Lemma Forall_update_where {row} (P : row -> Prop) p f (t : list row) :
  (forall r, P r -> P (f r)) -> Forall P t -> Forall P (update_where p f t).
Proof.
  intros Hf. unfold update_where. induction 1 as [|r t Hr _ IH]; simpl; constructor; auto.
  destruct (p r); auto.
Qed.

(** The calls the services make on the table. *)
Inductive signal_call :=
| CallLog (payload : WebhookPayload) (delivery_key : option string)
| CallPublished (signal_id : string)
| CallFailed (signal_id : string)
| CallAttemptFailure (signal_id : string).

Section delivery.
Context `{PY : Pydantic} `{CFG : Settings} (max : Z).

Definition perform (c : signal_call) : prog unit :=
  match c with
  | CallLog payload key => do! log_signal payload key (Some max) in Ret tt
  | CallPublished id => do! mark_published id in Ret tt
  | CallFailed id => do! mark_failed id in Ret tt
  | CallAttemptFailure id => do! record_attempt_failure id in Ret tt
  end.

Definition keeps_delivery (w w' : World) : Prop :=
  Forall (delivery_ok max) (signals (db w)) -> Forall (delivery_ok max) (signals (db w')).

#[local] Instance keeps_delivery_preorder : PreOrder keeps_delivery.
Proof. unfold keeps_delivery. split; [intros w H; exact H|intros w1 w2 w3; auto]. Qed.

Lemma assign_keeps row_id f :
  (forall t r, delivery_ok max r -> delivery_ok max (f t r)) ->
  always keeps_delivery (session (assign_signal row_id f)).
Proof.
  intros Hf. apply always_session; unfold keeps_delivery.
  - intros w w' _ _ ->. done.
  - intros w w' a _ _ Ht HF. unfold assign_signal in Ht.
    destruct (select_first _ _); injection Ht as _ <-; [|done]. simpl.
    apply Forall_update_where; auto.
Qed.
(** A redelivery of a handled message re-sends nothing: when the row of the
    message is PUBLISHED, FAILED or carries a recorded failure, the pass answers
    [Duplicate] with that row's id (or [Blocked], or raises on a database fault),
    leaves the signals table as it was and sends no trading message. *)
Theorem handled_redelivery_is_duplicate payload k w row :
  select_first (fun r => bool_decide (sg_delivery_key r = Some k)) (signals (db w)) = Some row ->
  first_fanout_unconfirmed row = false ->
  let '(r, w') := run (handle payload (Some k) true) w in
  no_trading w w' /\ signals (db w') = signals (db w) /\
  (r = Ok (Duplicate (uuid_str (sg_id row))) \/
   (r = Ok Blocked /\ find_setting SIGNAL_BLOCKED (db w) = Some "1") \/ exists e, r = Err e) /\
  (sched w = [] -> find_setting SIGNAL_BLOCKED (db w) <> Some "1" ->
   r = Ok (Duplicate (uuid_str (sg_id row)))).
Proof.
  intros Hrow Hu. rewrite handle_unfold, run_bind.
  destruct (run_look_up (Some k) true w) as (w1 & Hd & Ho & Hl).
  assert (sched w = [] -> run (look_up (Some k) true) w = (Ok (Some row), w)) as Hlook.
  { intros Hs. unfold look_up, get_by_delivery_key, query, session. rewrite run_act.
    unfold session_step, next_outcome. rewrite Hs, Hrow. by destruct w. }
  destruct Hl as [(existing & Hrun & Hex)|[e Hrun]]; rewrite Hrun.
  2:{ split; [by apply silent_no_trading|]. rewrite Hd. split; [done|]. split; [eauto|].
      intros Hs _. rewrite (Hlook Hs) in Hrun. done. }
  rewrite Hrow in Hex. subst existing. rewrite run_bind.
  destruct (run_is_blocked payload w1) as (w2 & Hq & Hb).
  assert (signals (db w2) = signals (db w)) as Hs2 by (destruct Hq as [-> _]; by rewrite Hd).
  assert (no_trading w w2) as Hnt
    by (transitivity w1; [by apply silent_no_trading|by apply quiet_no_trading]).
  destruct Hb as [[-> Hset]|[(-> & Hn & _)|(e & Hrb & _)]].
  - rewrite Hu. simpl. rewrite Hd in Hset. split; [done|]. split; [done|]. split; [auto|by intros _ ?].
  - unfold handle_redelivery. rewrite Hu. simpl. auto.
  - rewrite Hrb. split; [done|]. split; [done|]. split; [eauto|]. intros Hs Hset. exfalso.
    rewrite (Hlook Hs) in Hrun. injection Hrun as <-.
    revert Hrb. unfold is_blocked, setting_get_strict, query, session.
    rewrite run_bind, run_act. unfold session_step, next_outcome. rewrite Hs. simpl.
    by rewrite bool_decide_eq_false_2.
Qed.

--

» YOUR OBJECTIVE: The lines above from the one with "rewrite (Hlook Hs) in Hrun. injection" through the one with "by rewrite bool_decide_eq_false_2." are to be duplicated exactly, ends included, with nothing added.

» OUTPUT FOR THIS TASK:
    rewrite (Hlook Hs) in Hrun. injection Hrun as <-.
    revert Hrb. unfold is_blocked, setting_get_strict, query, session.
    rewrite run_bind, run_act. unfold session_step, next_outcome. rewrite Hs. simpl.
    by rewrite bool_decide_eq_false_2.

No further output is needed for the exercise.